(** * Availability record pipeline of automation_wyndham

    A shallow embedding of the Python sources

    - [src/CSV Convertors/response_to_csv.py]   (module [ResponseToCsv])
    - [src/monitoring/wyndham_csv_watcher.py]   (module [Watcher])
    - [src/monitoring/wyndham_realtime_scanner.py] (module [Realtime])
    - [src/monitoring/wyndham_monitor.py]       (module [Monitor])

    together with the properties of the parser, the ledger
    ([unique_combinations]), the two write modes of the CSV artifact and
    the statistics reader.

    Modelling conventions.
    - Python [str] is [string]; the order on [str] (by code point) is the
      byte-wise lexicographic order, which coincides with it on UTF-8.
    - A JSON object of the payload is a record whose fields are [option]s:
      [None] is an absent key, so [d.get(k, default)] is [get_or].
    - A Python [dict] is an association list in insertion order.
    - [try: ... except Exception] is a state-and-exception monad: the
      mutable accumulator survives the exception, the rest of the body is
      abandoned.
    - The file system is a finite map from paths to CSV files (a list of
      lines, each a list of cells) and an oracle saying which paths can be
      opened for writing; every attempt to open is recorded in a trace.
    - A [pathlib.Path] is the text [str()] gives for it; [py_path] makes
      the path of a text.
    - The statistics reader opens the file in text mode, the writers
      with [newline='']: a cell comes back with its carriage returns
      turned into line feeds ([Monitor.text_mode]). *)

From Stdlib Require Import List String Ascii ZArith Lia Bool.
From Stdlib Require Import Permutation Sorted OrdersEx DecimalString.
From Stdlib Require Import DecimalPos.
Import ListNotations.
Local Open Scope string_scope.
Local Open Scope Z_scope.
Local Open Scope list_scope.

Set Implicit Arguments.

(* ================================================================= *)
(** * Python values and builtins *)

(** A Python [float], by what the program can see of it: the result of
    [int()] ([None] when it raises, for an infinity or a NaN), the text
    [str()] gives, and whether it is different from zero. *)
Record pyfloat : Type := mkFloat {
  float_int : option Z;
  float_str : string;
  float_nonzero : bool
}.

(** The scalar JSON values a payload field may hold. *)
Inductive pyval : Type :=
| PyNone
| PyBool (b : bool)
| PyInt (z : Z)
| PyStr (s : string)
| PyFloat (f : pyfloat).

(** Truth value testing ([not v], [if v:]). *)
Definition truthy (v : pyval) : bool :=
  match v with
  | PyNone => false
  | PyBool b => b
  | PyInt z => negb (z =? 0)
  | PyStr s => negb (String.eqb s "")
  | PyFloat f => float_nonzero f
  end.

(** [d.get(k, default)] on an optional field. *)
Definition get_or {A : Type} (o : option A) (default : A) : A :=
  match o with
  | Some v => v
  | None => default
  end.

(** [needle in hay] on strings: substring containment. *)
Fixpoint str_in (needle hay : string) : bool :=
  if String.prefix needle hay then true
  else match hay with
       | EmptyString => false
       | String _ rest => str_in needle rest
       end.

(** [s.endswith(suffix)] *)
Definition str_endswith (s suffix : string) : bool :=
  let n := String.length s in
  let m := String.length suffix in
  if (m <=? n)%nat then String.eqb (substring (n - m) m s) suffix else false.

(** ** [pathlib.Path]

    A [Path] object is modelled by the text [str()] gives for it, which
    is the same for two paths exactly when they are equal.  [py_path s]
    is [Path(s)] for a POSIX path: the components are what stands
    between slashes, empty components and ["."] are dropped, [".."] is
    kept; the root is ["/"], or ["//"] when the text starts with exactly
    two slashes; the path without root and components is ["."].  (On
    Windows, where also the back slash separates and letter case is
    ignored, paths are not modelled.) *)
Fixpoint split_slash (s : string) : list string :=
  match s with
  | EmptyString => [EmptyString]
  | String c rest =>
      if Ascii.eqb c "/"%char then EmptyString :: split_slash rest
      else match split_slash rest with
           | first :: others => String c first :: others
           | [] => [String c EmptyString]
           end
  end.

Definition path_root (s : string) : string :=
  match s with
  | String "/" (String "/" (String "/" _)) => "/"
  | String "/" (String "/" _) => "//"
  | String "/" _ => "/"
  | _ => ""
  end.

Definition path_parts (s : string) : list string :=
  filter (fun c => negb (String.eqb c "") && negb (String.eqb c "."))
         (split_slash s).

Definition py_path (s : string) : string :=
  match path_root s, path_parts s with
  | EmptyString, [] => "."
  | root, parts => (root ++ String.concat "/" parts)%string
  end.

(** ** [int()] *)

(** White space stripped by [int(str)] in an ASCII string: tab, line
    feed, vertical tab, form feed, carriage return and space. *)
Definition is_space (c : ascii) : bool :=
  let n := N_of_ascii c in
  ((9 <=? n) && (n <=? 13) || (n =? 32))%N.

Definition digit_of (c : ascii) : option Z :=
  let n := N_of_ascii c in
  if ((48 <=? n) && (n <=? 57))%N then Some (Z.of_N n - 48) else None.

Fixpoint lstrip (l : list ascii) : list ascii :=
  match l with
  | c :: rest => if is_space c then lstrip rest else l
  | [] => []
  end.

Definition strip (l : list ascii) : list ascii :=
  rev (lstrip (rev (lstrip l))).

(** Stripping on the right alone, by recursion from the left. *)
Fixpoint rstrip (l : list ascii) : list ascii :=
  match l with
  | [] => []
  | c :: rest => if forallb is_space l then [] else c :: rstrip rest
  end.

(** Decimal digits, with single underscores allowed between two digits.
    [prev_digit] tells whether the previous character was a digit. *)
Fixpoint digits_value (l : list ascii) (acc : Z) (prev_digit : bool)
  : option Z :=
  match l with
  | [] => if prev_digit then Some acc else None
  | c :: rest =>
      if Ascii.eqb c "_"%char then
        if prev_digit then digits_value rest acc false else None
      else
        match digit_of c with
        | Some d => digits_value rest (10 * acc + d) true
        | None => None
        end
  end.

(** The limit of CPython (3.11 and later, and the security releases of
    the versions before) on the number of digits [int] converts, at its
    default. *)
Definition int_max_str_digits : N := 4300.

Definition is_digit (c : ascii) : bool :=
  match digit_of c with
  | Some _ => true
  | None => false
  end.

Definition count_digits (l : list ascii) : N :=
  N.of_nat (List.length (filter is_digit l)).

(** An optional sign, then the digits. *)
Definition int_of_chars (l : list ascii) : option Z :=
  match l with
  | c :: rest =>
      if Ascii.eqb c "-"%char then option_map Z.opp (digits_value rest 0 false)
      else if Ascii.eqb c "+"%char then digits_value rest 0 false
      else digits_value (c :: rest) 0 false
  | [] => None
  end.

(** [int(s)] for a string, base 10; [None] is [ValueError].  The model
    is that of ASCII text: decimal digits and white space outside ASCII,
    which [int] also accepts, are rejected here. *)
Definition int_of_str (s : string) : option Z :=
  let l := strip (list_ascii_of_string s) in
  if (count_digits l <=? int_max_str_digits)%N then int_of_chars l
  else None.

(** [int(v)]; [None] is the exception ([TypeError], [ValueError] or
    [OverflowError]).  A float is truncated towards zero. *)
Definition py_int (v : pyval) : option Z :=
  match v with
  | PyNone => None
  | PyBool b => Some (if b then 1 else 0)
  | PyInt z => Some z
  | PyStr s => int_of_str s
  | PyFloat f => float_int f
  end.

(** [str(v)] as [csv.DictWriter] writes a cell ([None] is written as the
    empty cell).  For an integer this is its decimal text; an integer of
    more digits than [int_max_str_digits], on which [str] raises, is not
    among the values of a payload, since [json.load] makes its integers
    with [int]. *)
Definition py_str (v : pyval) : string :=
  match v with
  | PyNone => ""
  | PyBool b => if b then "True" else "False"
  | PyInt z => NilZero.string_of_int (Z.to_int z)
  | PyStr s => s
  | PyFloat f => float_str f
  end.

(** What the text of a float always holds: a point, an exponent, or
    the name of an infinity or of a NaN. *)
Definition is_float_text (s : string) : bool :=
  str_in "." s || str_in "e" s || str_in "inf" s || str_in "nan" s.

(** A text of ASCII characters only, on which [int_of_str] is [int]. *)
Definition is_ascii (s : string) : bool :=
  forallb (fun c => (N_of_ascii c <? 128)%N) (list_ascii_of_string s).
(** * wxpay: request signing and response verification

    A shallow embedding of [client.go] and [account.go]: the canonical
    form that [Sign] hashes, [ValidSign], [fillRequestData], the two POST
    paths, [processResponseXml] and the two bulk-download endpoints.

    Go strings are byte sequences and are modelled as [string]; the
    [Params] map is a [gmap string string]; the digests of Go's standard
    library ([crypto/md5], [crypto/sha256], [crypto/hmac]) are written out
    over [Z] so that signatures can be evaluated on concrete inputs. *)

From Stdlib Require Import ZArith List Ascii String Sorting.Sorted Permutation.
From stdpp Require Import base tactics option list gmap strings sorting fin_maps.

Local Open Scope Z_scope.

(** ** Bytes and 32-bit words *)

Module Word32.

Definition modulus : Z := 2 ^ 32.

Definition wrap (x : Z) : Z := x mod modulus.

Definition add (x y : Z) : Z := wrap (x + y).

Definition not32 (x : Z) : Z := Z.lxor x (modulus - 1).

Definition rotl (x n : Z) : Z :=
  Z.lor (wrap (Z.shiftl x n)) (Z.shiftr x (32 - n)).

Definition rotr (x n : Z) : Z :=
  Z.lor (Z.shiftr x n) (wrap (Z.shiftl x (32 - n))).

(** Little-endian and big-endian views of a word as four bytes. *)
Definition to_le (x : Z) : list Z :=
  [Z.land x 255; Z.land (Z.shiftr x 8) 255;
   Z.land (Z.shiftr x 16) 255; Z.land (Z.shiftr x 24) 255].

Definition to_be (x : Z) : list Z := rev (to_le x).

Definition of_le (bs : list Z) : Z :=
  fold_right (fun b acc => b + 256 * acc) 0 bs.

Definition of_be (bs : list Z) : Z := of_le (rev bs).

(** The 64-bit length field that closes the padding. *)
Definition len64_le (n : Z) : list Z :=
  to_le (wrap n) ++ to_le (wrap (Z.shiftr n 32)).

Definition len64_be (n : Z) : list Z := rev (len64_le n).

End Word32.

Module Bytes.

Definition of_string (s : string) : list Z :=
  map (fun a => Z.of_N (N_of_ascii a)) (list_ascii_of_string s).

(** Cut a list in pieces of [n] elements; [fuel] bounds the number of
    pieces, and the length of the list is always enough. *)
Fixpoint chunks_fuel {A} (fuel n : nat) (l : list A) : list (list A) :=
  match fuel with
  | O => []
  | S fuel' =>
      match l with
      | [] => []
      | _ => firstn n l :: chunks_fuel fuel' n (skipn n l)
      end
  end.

### Try it
Transcribe, exactly as written, all lines of the entries above from the first to the one containing "From Stdlib Require Import Permutation", and no more.

### Task solution
(** * Availability record pipeline of automation_wyndham

    A shallow embedding of the Python sources

    - [src/CSV Convertors/response_to_csv.py]   (module [ResponseToCsv])
    - [src/monitoring/wyndham_csv_watcher.py]   (module [Watcher])
    - [src/monitoring/wyndham_realtime_scanner.py] (module [Realtime])
    - [src/monitoring/wyndham_monitor.py]       (module [Monitor])

    together with the properties of the parser, the ledger
    ([unique_combinations]), the two write modes of the CSV artifact and
    the statistics reader.

    Modelling conventions.
    - Python [str] is [string]; the order on [str] (by code point) is the
      byte-wise lexicographic order, which coincides with it on UTF-8.
    - A JSON object of the payload is a record whose fields are [option]s:
      [None] is an absent key, so [d.get(k, default)] is [get_or].
    - A Python [dict] is an association list in insertion order.
    - [try: ... except Exception] is a state-and-exception monad: the
      mutable accumulator survives the exception, the rest of the body is
      abandoned.
    - The file system is a finite map from paths to CSV files (a list of
      lines, each a list of cells) and an oracle saying which paths can be
      opened for writing; every attempt to open is recorded in a trace.
    - A [pathlib.Path] is the text [str()] gives for it; [py_path] makes
      the path of a text.
    - The statistics reader opens the file in text mode, the writers
      with [newline='']: a cell comes back with its carriage returns
      turned into line feeds ([Monitor.text_mode]). *)

From Stdlib Require Import List String Ascii ZArith Lia Bool.
From Stdlib Require Import Permutation Sorted OrdersEx DecimalString.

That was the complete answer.